Analyses / Réflexions

Les Anecdotiques – Exploitation des Concepts n° 6  (2002)

Pièce radiophonique. Commande de Deutschland Radio Berlin – (54′)

 

Après avoir exploité un certain nombre de chose puisque j’en suis déjà au numéro 6, Les Anecdotiques représentent un concept que j’ai entamé avec Hétérozygote (1963), composition que j’avais justement appelée non sans dérision « musique Anecdotique ».
Cette préoccupation est donc présente dans toute une partie de mon travail.

 

Le projet était de profiter d’un certain nombre de voyages, professionnels pour la plupart, qui me permettaient de visiter d’autres pays.
J’enregistrais ce qui m’intéressait.

 

Avec ces enregistrements ou du moins ceux qui étaient réussis, je composais des petites séquences chacune dédiée à un lieu. C’est-à-dire qu’elles étaient faites avec les sons d’un seul endroit, plus ou moins représentatif de la réalité mais en tous les cas usant de cette réalité-là. Ces séquences sont des portraits qui peuvent faire penser à des devinettes acoustiques puisque ces endroits ne sont que rarement désignés sauf quand je pensais à le faire sur le moment.

 

Les séquences, c’est un des plans. Il y en a trois.

 

Pour le deuxième, je trouvais par hasard en fouillant dans mes archives, des sons électroniques qui n’avaient jamais servi, allez donc savoir pourquoi, et que je jugeais intéressant comme liaison entre les séquences. On a donc là à faire la balance perpétuelle entre le « concret » et « l’abstrait ».

 

Pour le troisième plan, je pensais à des interviews de jeunes femmes que j’avais faites, il y a longtemps, et que j’appelai « parole de femmes » mais que je n’avais pas non plus utilisés. Paroles spontanées et intimes. Elles ont trouvé leurs places dans cette composition, créant un discours parallèle qui n’a rien à voir avec les séquences, ni avec les sons électroniques, mais qui crée un nouveau balancement dans le discours.

 

Ces trois éléments forment une continuité dans laquelle il n’est pas important de distinguer de quoi et de qui il s’agit. Ce qui m’a intéressé, c’est de faire une composition aux significations ambiguës et qui fasse porter l’attention par des sens et des non-sens.

 

Ces trois plans jouent sur la perception du temps, chacun renouvelle la sensation et la forme du temps, du plus stable au plus actif. En outre, dès le début s’installe une structure apparemment systématique qui au cours du temps va se déraper.

 

Enfin si j’ai beaucoup travaillé sur l’anecdotique ou la narration qui sont aussi des sujets de temps, j’ai composé avec ces données mais d’une manière intuitive. L’exploitation des concepts est une manière pour moi d’être plus … »conceptuel ». Ainsi je montre que « les Anecdotiques » n’ont rien à voir avec la narration et cette composition est explicite de fait, de la différence qu’il y a entre narratif et anecdotique.

 

Ainsi va le temps chaque fois renouvelé.

 

Pour ne pas rester dans la devinette et pour ceux que cela intéresse, voici le titre des séquences :

1 – Numéro quatro, Ronda Espagne, juin 2001. Un groupe de touriste espagnol dans un musée.
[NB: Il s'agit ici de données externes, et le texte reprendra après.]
Lemma drain_loop_spec n s : prep_core s → (length (queue s) ≤ n)%nat → prep_core (drain_loop n s) ∧ drained (drain_loop n s).
Proof.
  revert s. induction n as [|n IH]; intros s Hc Hn; simpl.
  - split; [done|]. unfold drained. by destruct (queue s); [|simpl in *; lia].
  - destruct (aws_priority_queue_top (ps_pending_put_prepare_queue s)) as [top|] eqn:Htop.
    2: { split; [done|]. unfold drained, queue. by rewrite (proj1 (pq_top_None _) Htop). }
    destruct (negb _) eqn:Hne.
    { split; [done|]. apply list.Forall_forall. intros r Hr. apply negb_true_iff, Z.eqb_neq in Hne.
      pose proof (pq_top_min _ _ _ Htop Hr). assert (ps_next_put_part_to_prepare s ≤ pr_part_number top); [|lia].
      apply queue_after; [done|]. destruct (pq_pop_top _ _ Htop) as (q & _ & Hq). unfold queue. rewrite Hq. set_solver. }
    destruct (pq_pop_top _ _ Htop) as (q & -> & Hq). apply negb_false_iff, Z.eqb_eq in Hne.
    destruct (drain_one s top q Hc Hq Hne) as [Hc' Hw]. apply IH; [done|].
    unfold queue in *. simpl. apply Permutation_length in Hq. simpl in Hq. lia.
Qed.

Lemma force_drain_loop_spec n s e : prep_core s → (length (queue s) ≤ n)%nat →
  let s' := force_drain_loop n s e in
  prep_core s' ∧ queue s' = [] ∧ ps_next_put_part_to_prepare s' = ps_next_put_part_to_prepare s.
Proof.
  revert s. induction n as [|n IH]; intros s Hc Hn; simpl.
  - split_and!; [done| |done]. by destruct (queue s); [|simpl in *; lia].
  - case_bool_decide as He; [done|].
    destruct (aws_priority_queue_top (ps_pending_put_prepare_queue s)) as [top|] eqn:Htop; [|by apply pq_top_None in Htop].
    destruct (pq_pop_top _ _ Htop) as (q & -> & Hq).
    set (s1 := prepare_callback _ _ _). assert (prep_core s1) as Hc1.
    { pose proof (p_queue _ Hc) as Hqu. unfold queue in Hqu. rewrite Hq in Hqu. apply Forall_cons_1 in Hqu as [_ Hqu].
      destruct Hc. unfold s1. split; simpl; try done.
      - rewrite p_places0. unfold places, queue. simpl. rewrite Hq. rewrite !fmap_app. simpl. solve_Permutation.
      - apply Forall_app. by repeat constructor. }
    destruct (IH s1 Hc1) as (H1 & H2 & H3); [|done].
    unfold queue in *. simpl. apply Permutation_length in Hq. simpl in Hq. lia.
Qed.

Lemma drain_payloads n s : ps_payloads (drain_loop n s) = ps_payloads s.
Proof. revert s. induction n as [|n IH]; intros s; simpl; [done|]. repeat case_match; try done. by rewrite IH. Qed.

Lemma force_drain_payloads n s e : ps_payloads (force_drain_loop n s e) = ps_payloads s.
Proof. revert s. induction n as [|n IH]; intros s; simpl; [done|]. repeat case_match; try done. by rewrite IH. Qed.

Lemma drain_spec s : prep_core s → let s' := s_drain_pending_put_prepare_queue s in
  prep_core s' ∧ drained s' ∧ ps_payloads s' = ps_payloads s.
Proof. intros Hc. destruct (drain_loop_spec _ _ Hc (le_n _)). split_and!; [done..|]. apply drain_payloads. Qed.

Lemma force_drain_spec s e : prep_core s → let s' := s_force_drain_pending_put_prepare_queue s e in
  prep_core s' ∧ queue s' = [] ∧ ps_payloads s' = ps_payloads s.
Proof. intros Hc. destruct (force_drain_loop_spec _ _ e Hc (le_n _)) as (? & ? & _). split_and!; [done..|]. apply force_drain_payloads. Qed.

(** * Preservation *)

Lemma places_ids s : prep_core s → NoDup (pr_id <$> places s).
Proof.
  intros Hc. assert (pr_id <$> places s = pr_id <$> (bare <$> places s)) as -> by (rewrite <-list_fmap_compose; done).
  rewrite <-(p_places _ Hc), <-list_fmap_compose. apply Hc.
Qed.

(** A payload leaves the list, and its request the list of pending futures. *)
Lemma futures_removed s l1 r f l2 : prep_core s → ps_payloads s = l1 ++ (r, f) :: l2 →
  Forall (λ p, pr_id p.1 ∈ filter (.≠ pr_id r) (ps_pending_buffer_futures s)) (l1 ++ l2) ∧ via_pool r = true ∧ pr_ticket r = false ∧
  pr_id r ∈ ps_pending_buffer_futures s ∧ Forall (λ p, via_pool p.1 = true ∧ pr_ticket p.1 = false) (l1 ++ l2).
Proof.
  intros Hc Hl. pose proof (places_ids s Hc) as Hn. unfold places in Hn. rewrite Hl in Hn.
  rewrite fmap_app in Hn. apply list.NoDup_app in Hn as (Hn & _ & _). rewrite !fmap_app in Hn. simpl in Hn.
  pose proof (p_payloads _ Hc) as Hp. pose proof (p_futures _ Hc) as Hf. rewrite Hl in Hp, Hf.
  rewrite Forall_app, list.Forall_cons in Hp. rewrite Forall_app, list.Forall_cons in Hf.
  destruct Hp as (Hp1 & [? ?] & Hp2), Hf as (Hf1 & ? & Hf2). split_and!; [|done..|by apply Forall_app].
  apply list.Forall_forall. intros p Hp. apply list_elem_of_filter. split.
  - intros He. assert (pr_id r ∈ pr_id <$> (l1 ++ l2).*1) as Hin by (rewrite <-He; by do 2 apply list_elem_of_fmap_2).
    rewrite !fmap_app in Hin. apply list.NoDup_app in Hn as (_ & Hd & [Hr _]%list.NoDup_cons).
    apply elem_of_app in Hin as [Hin|Hin]; [|done]. apply (Hd _ Hin). set_solver.
  - rewrite list.Forall_forall in Hf1, Hf2. apply elem_of_app in Hp as [Hp|Hp]; [by apply Hf1|by apply Hf2].
Qed.

Lemma core_error s l1 r f l2 e : prep_core s → ps_payloads s = l1 ++ (r, f) :: l2 →
  prep_core (s_s3_prepare_acquire_mem_callback_and_destroy (s <| ps_payloads := l1 ++ l2 |>) r e).
Proof.
  intros Hc Hl. destruct (futures_removed s l1 r f l2 Hc Hl) as (Hf & Hv & Ht & _ & Hp).
  unfold s_s3_prepare_acquire_mem_callback_and_destroy, prep_set_fail, remove_future, prepare_callback. simpl.
  destruct Hc. destruct (ps_finish_result s); split; simpl; try done;
    first [by apply Forall_app; repeat constructor|
           rewrite p_places0; unfold places, queue; simpl; rewrite Hl, !fmap_app; simpl; solve_Permutation].
Qed.

Lemma core_direct s l1 r f l2 : prep_core s → ps_payloads s = l1 ++ (r, f) :: l2 → needs_ordered_prepare r = false →
  prep_core (prepare_request (remove_future (s <| ps_payloads := l1 ++ l2 |>) r) (r <| pr_ticket := true |>)).
Proof.
  intros Hc Hl Ho. destruct (futures_removed s l1 r f l2 Hc Hl) as (Hf & Hv & Ht & _ & Hp).
  unfold remove_future, prepare_request. simpl. destruct Hc. split; simpl; try done.
  - rewrite parts_snoc, p_prepared0. replace (ordered _) with false; [by rewrite app_nil_r|].
    change (false = ordered r). unfold ordered. by rewrite Ho.
  - rewrite p_places0. unfold places, queue. simpl. rewrite Hl, !fmap_app. simpl. solve_Permutation.
  - by apply Forall_app; repeat constructor.
Qed.

Lemma core_queued s l1 r f l2 q : prep_core s → ps_payloads s = l1 ++ (r, f) :: l2 → needs_ordered_prepare r = true →
  pq_elems q ≡ₚ (r <| pr_ticket := true |>) :: queue s →
  prep_core (remove_future (s <| ps_payloads := l1 ++ l2 |>) r <| ps_pending_put_prepare_queue := q |>).
Proof.
  intros Hc Hl Ho Hq. destruct (futures_removed s l1 r f l2 Hc Hl) as (Hf & Hv & Ht & _ & Hp).
  unfold remove_future. simpl. destruct Hc. split; simpl; try done.
  - rewrite p_places0. unfold places, queue. simpl. rewrite Hl, !fmap_app, Hq. simpl. solve_Permutation.
  - unfold queue. simpl. rewrite Hq. constructor; [|done]. split; [|done]. change (ordered r = true). unfold ordered. by rewrite Ho.
Qed.

(** The callback of a payload keeps the invariant and does not fail its assertion. *)
Lemma called_ok s l1 r f l2 : prep_core s → drained s → ps_payloads s = l1 ++ (r, f) :: l2 → f ≠ FutPending →
  ∃ s', s_on_pool_buffer_reserved (s <| ps_payloads := l1 ++ l2 |>) r f = Ok s' ∧ prep_core s' ∧ drained s' ∧
        ps_payloads s' = l1 ++ l2 ∧ (∀ e, f = FutError e → queue s' = []).
Proof.
  intros Hc Hd Hl Hf. destruct f as [|e|]; [done| |]; unfold s_on_pool_buffer_reserved.
  - eexists. split; [reflexivity|]. pose proof (core_error s l1 r _ l2 e Hc Hl) as Hc1.
    destruct (force_drain_spec _ AWS_ERROR_S3_CANCELED Hc1) as (H1 & H2 & H3).
    split_and!; [done|by unfold drained; rewrite H2| |done]. rewrite H3.
    unfold s_s3_prepare_acquire_mem_callback_and_destroy, prep_set_fail. simpl. by destruct (ps_finish_result s).
  - destruct (futures_removed s l1 r _ l2 Hc Hl) as (_ & _ & _ & Hin & _). rewrite bool_decide_true by exact Hin. cbn [negb].
    eexists. split; [reflexivity|]. destruct (needs_ordered_prepare _) eqn:Ho.
    + destruct (Hpush (ps_pending_put_prepare_queue s) (r <| pr_ticket := true |>)) as [q Hq].
      change (ps_pending_put_prepare_queue (remove_future _ _)) with (ps_pending_put_prepare_queue s). rewrite Hq.
      pose proof (core_queued s l1 r _ l2 q Hc Hl Ho (pq_push_elems _ _ _ Hq)) as Hc1.
      destruct (drain_spec _ Hc1) as (H1 & H2 & H3). by split_and!.
    + split_and!; [exact (core_direct s l1 r _ l2 Hc Hl Ho)|done|done|done].
Qed.

(** The acquired requests with one more. *)
Lemma core_acquired s r : prep_core s → acquirable s r → let l := ps_acquired s ++ [r] in
  parts l = seqZ 1 (Z.of_nat (length (parts l))) ∧ Forall (λ r, pr_part_number r < 2 ^ 32 - 1) l ∧ NoDup (pr_id <$> l).
Proof.
  intros Hc [Hnew Htk Hsz Hpart Hb]. destruct Hc. simpl. split_and!.
  - rewrite parts_snoc, length_app. destruct (ordered r); [|by rewrite !app_nil_r, Nat.add_0_r].
    rewrite p_acquired0 at 1. simpl. rewrite Hpart by done. unfold parts. rewrite length_fmap.
    rewrite Nat2Z.inj_add, seqZ_app by lia. f_equal. unfold seqZ. simpl. f_equal. lia.
  - apply Forall_app. by repeat constructor.
  - rewrite fmap_app. apply list.NoDup_app. split_and!; [done|set_solver|apply NoDup_singleton].
Qed.

Lemma acquired_ok s r : prep_core s → drained s → acquirable s r →
  let s' := s_acquire_mem_and_prepare_request s r in prep_core s' ∧ drained s'.
Proof.
  intros Hc Hd Hr. assert (via_pool r = false → prep_core (prepare_request (s <| ps_acquired ::= λ l, l ++ [r] |>) r)) as Hdirect.
  { intros Hv. pose proof (core_acquired s r Hc Hr) as (H1 & H2 & H3). destruct Hc. split; simpl; try done.
    - rewrite parts_snoc, p_prepared0. unfold ordered. by rewrite Hv, andb_false_r, app_nil_r.
    - rewrite fmap_app, p_places0. unfold places, queue. simpl. rewrite !fmap_app. simpl. solve_Permutation.
    - apply Forall_app. split; [done|]. repeat constructor. by rewrite Hv. }
  assert (∀ f reserved, via_pool r = true →
    prep_core (add_payload (s <| ps_acquired ::= λ l, l ++ [r] |> <| ps_reserved := reserved |>) r f)) as Hpool.
  { intros f reserved Hv. pose proof (core_acquired s r Hc Hr) as (H1 & H2 & H3). destruct Hc. split; simpl; try done.
    - rewrite fmap_app, p_places0. unfold places, queue. simpl. rewrite !fmap_app. simpl. solve_Permutation.
    - apply Forall_app. split; [done|]. repeat constructor; [done|]. by apply Hr.
    - apply Forall_app. split; [|repeat constructor; simpl; set_solver]. eapply Forall_impl; [|exact p_futures0].
      intros p Hp. apply elem_of_app. by left. }
  unfold s_acquire_mem_and_prepare_request.
  destruct (negb (pr_ticket r) && _ && _) eqn:Hcond.
  - apply andb_true_iff in Hcond as [[_ Hv]%andb_true_iff _]. destruct (negb (pm_requested_range_start_resolved mt)).
    { split; [by apply (Hpool _ (ps_reserved s))|done]. }
    destruct (aws_sub_u64_checked (pr_part_range_start r) _); (split; [by apply (Hpool _ _ Hv)|done]).
  - split; [|done]. apply Hdirect. destruct Hr as [_ Htk Hsz _ _]. destruct (via_pool r) eqn:Hv; [|done]. exfalso.
    unfold via_pool in Hv. rewrite Htk, Hv in Hcond by done. simpl in Hcond. apply Z.ltb_ge in Hcond. lia.
Qed.


Lemma prep_init_ok : prep_core prep_init ∧ drained prep_init.
Proof.
  assert (queue prep_init = []) as He by apply pq_elems_empty.
  split; [|by unfold drained; rewrite He]. split; unfold places; rewrite ?He; try done. constructor.
Qed.

Lemma prep_step_ok s s' : prep_core s → drained s → prep_step s s' → prep_core s' ∧ drained s'.
Proof.
  intros Hc Hd [r Hr|l1 r l2 f Hl Hf|e|l1 r f l2 s'' Hl Hf Hs]; [by apply acquired_ok|..].
  - split; [|done]. destruct Hc. rewrite Hl in *. split; simpl; try done.
    + rewrite p_places0. unfold places. rewrite Hl. simpl. by rewrite !fmap_app.
    + rewrite Forall_app, list.Forall_cons in *. done.
    + rewrite Forall_app, list.Forall_cons in *. done.
  - split; [|done]. destruct Hc. unfold aws_s3_meta_request_cancel_pending_buffer_futures_synced.
    assert ((map (cancel_ticket_future (ps_pending_buffer_futures s) e) (ps_payloads s)).*1 = (ps_payloads s).*1) as Hfst.
    { change (map ?f ?l) with (f <$> l). rewrite <-list_fmap_compose. apply list_fmap_ext. by intros i [r f] _. }
    split; simpl; try done.
    + unfold places. simpl. by rewrite Hfst.
    + apply Forall_map. eapply Forall_impl; [|exact p_payloads0]. by intros [r f].
    + apply Forall_map. eapply Forall_impl; [|exact p_futures0]. by intros [r f].
  - destruct (called_ok s l1 r f l2 Hc Hd Hl Hf) as (s1 & H1 & H2 & H3 & _). rewrite Hs in H1. by apply Ok_inj in H1 as ->.
Qed.

Definition prep_reachable s : Prop := rtc (prep_step) prep_init s.

Lemma prep_reachable_ok s : prep_reachable s → prep_core s ∧ drained s.
Proof.
  intros Hs. pose proof prep_init_ok as [Hc Hd]. unfold prep_reachable in Hs. revert Hc Hd.
  induction Hs as [|s s' s'' Hst Hs IH]; intros Hc Hd; [done|]. destruct (prep_step_ok s s' Hc Hd Hst). by apply IH.
Qed.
2 – Plaza de toros, Ronda. L’arène est en réparation.

3 – Essayage, Saint Jean d’Angélys, France. Juillet 2001 Pendant une répétition, les comédiens essaient leur costume.

4 – Le ciel de Toscane Italie. Août 2001

5 – Superstrada n°2. Toscane.

6 – Un cyprès au coucher du soleil. Toscane.

7 – Mer d’Eze. France. Septembre 2001.

8 – Les Vendanges. Saint-Laurent d’Eze, France.

9 – Le Ranch. Texas USA, Octobre 2001.

10 – Chicago USA. Octobre 2001. Répétition pour un concert.

11 – Harley Davidson. Texas. Promenade du dimanche dans un village.

12 – Les chaussures rouges. L’Estaque, France. Juillet 2002. Visite à la cimenterie Lafarge.

13 – Trou de mer, L’Estaque. Juillet 2002

14 – La Joliette. Port de Marseille. France. Embarquement des containers.

15 – Les portes du Rove. L’Estaque, même période. Le Rove est un tunnel maritime qui donne dans une calanque à l’est de l’Estaque.

 

Enregistré par Brunhild Meyer et Luc Ferrari, monté, mixé et réalisé à l’atelier post billig par Luc Ferrari (entre juin 2001 et octobre 2002).